Now, just to be fair, you're only wanting to focus in on the Biblical narratives about "Creation and the Fall," which to my mind centers upon chapters 1, 2 and 3 of Genesis and a few narrative portions that can also be found in other biblical books like Psalms or Job, or even in Paul's letter to the Romans, etc.
From my perspective, the main question when reading chapters 1 and 2 isn't first "what do these texts mean to me?" No, that's the
last question I ask when reading them. My first question, or battery of multiple questions really, is and always has been Historiographical, Historical, Archaeological and Anthropological in nature, and before my mind will allow me to find meaning in these biblical texts, I have to ascertain the answers to at least a few academic questions that would be asked by most professionals who work in the four fields that I just mentioned.
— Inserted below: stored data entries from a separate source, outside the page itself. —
(* ===== verification/InfoSpec.v ===== *)
(** * What a listing shows

    Every backup of the storage is in the listing as its sidecar says, or in a warning. *)

From S2P Require Import Prelude Storage Keys Host Time Json Manifest Info.

(** The storage holds the sidecar [sc] of the backup [id]. *)
Definition sidecar_at (v : gmap string string) (id : string) (sc : Sidecar) : Prop :=
  exists text, v !! path_Join [id; "Storage-Metadata.json"] = Some text /\ UnmarshalSidecar text = Ok sc.

(** The storage has a file of a backup [id]. *)
Definition backup_at (v : gmap string string) (id : string) : Prop :=
  exists p, is_Some (v !! p) /\ valid_key p = true /\ under "" p = true /\ backup_dir p = Some id.

(** The record says what the sidecar says. *)
Definition record_of (v : gmap string string) (r : BackupRecord) : Prop :=
  valid_key (r_BackupID r) = true /\
  exists sc, sidecar_at v (r_BackupID r) sc /\ r_Server r = sc_Server sc /\
    r_Type r = (if String.eqb (sc_Type sc) "" then fst (type_of_id (r_BackupID r)) else sc_Type sc) /\
    r_ParentBackupID r = (if String.eqb (sc_ParentBackupID sc) "" then snd (type_of_id (r_BackupID r)) else sc_ParentBackupID sc).

Section listing.
Context {W : Type} `{BackendLaws W}.

Lemma backup_dir_key p id : valid_key p = true -> backup_dir p = Some id -> valid_key id = true.
Proof.
  unfold backup_dir. destruct (Cut p "/") as [[a b]|] eqn:E; [|done]. apply Cut_Some in E as [-> _].
  intros Hk. destruct (_ && _); [done|]. intros [= <-]. by eapply valid_key_dir.
Qed.

Lemma get_inv p w c w' : valid_key p = true -> be_Get p w = (Ok c, w') -> view w !! p = Some c.
Proof. intros Hk Hg. destruct (get_spec p w Hk) as (_ & Hok & _). by apply (Hok c w'). Qed.

Lemma loadOne_spec id w r w' : valid_key id = true -> loadOne id w = (r, w') ->
  view w' = view w /\ forall rec, r = Ok rec -> r_BackupID rec = id /\ record_of (view w) rec.
Proof.
  intros Hid. destruct (valid_key_join id "Storage-Metadata.json" Hid eq_refl) as [_ Hk1].
  destruct (valid_key_join id "backup_manifest" Hid eq_refl) as [_ Hk2]. intros Hrun. split.
  - assert (Hp : preserves same_view (loadOne id)).
    { unfold loadOne, readSidecar, readManifestHeader. destruct (type_of_id id). auto 10 with go typeclass_instances. }
    specialize (Hp w). by rewrite Hrun in Hp.
  - intros rec ->. unfold loadOne in Hrun. destruct (type_of_id id) as [ty parent] eqn:Et.
    apply bind_inv_Ok in Hrun as (sc & w1 & Hsc%wrapping_inv_Ok & Hrun). apply bind_inv_Ok in Hrun as (h & w2 & _ & [= <- _]).
    split; [done|]. apply bind_inv_Ok in Hsc as (text & w0 & Hg & Hu). split; [done|]. exists sc. cbn [r_BackupID r_Server r_Type r_ParentBackupID]. rewrite Et.
    split_and!; [|done..]. exists text. split; [by eapply get_inv|]. unfold of_result in Hu. by injection Hu.
Qed.

Lemma loadAll_spec ids recs ws w out w' : Forall (fun id => valid_key id = true) ids ->
  forM ids (recs, ws) (fun '(out, warnings) id =>
    rec <- try (loadOne id) ;;
    match rec with
    | Fail err => ret (out, warnings ++ [{| wn_BackupID := id; wn_Err := err |}])
    | Ok rec => ret (out ++ [rec], warnings)
    end) w = (Ok out, w') ->
  view w' = view w /\ exists recs' ws', out = (recs ++ recs', ws ++ ws') /\ Forall (record_of (view w)) recs' /\
    (forall id, id ∈ ids -> id ∈ (r_BackupID <$> recs') \/ id ∈ (wn_BackupID <$> ws')).
Proof.
  intros Hids. revert recs ws w. induction Hids as [|id ids Hid Hids IH]; intros recs ws w; cbn [forM].
  - intros [= <- <-]. split; [done|]. exists [], []. rewrite !app_nil_r. split_and!; [done|constructor|]. intros id []%elem_of_nil.
  - unfold bind at 1 2, try. destruct (loadOne id w) as [r w1] eqn:E. destruct (loadOne_spec id w r w1 Hid E) as [Hv Hok].
    destruct r as [rec|err]; unfold ret at 1; intros Hrun; apply IH in Hrun as (Hv' & recs' & ws' & -> & Hr & Hall); (split; [congruence|]); rewrite Hv in Hr.
    + destruct (Hok rec eq_refl) as [Hrid Hrec]. exists (rec :: recs'), ws'. rewrite <- app_assoc. split_and!; [done|by constructor|].
      intros i [->|Hi]%elem_of_cons; [left; rewrite fmap_cons, Hrid; by constructor|]. destruct (Hall i Hi); [left; rewrite fmap_cons; by constructor|by right].
    + exists recs', ({| wn_BackupID := id; wn_Err := err |} :: ws'). rewrite <- app_assoc. split_and!; [done|done|].
      intros i [->|Hi]%elem_of_cons; [right; rewrite fmap_cons; by constructor|]. destruct (Hall i Hi); [by left|right; rewrite fmap_cons; by constructor].
Qed.

(** Every backup of the storage is listed, as its sidecar says, or warned about. *)
Lemma List_spec w r w' : Info.List w = (r, w') -> view w' = view w /\ forall recs ws, r = Ok (recs, ws) ->
  Forall (record_of (view w)) recs /\
  forall id, backup_at (view w) id -> id ∈ (r_BackupID <$> recs) \/ id ∈ (wn_BackupID <$> ws).
Proof.
  unfold Info.List. unfold bind at 1, wrapping at 1. pose proof (list_view "" w) as Hv. destruct (list_spec "" w) as [_ Hl].
  destruct (be_List "" w) as [[infos|err] w1] eqn:E; unfold same_view in Hv; cbn [snd map_error] in *; [|by intros [= <- <-]].
  destruct (Hl infos w1 eq_refl) as [_ Hin]. set (ids := sort_strings _). intros Hrun.
  assert (Hids : Forall (fun id => valid_key id = true) ids).
  { apply Forall_forall. intros id Hid. unfold ids in Hid. rewrite elem_of_sort_strings, elem_of_remove_dups in Hid.
    apply list_elem_of_omap in Hid as (p & Hp & Hd). apply list_elem_of_fmap in Hp as (fi & -> & Hfi). by eapply backup_dir_key; [apply Hin|]. }
  match type of Hrun with forM _ _ ?b _ = _ => destruct (forM ids ([], []) b w1) as [[[recs ws]|e] w2] eqn:Ef end.
  - apply loadAll_spec in Ef as (Hv2 & recs' & ws' & [= -> ->] & Hr & Hall); [|done]. injection Hrun as <- <-. split; [congruence|].
    intros recs ws [= <- <-]. rewrite <- Hv. split; [done|]. intros id (p & Hp & Hk & Hu & Hd). apply Hall. unfold ids.
    rewrite elem_of_sort_strings, elem_of_remove_dups. apply list_elem_of_omap. exists p. split; [|done].
    rewrite Hv in Hp. by eapply list_complete.
  - injection Hrun as <- <-. split; [|done].
    assert (Hp : preserves same_view (forM ids (([], []) : list BackupRecord * list Warning) (fun '(out, warnings) id =>
      rec <- try (loadOne id) ;;
      match rec with Fail err => ret (out, warnings ++ [{| wn_BackupID := id; wn_Err := err |}]) | Ok rec => ret (out ++ [rec], warnings) end))).
    { apply preserves_forM; [tc_solve|]. intros [o wn] id Hid. rewrite Forall_forall in Hids. apply preserves_bind; [tc_solve| |intros [?|?]; apply preserves_ret; tc_solve].
      intros w0. unfold try. destruct (loadOne id w0) as [r0 w0'] eqn:E0. by apply loadOne_spec in E0 as [? _]; [|apply Hids]. }
    specialize (Hp w1). rewrite Ef in Hp. unfold same_view in Hp. cbn [snd] in Hp. congruence.
Qed.
End listing.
Without getting into those questions so as not to get off on a personal tangent, I simply want to bring to your attention that there are many questions that people have about the Bible, or even here about Creation and The Fall, other than the questions that you feel are personally prominent and of primary importance to the having of "faith." For me, your main question in the OP,
"Would anyone here dare to see the Genesis Adam and Eve "fall" more as a post exilic warning to the surviving Jewish community to obey the religious elders and their teachings (God)?" entails the immediate application of the battery of multiple questions mentioned above.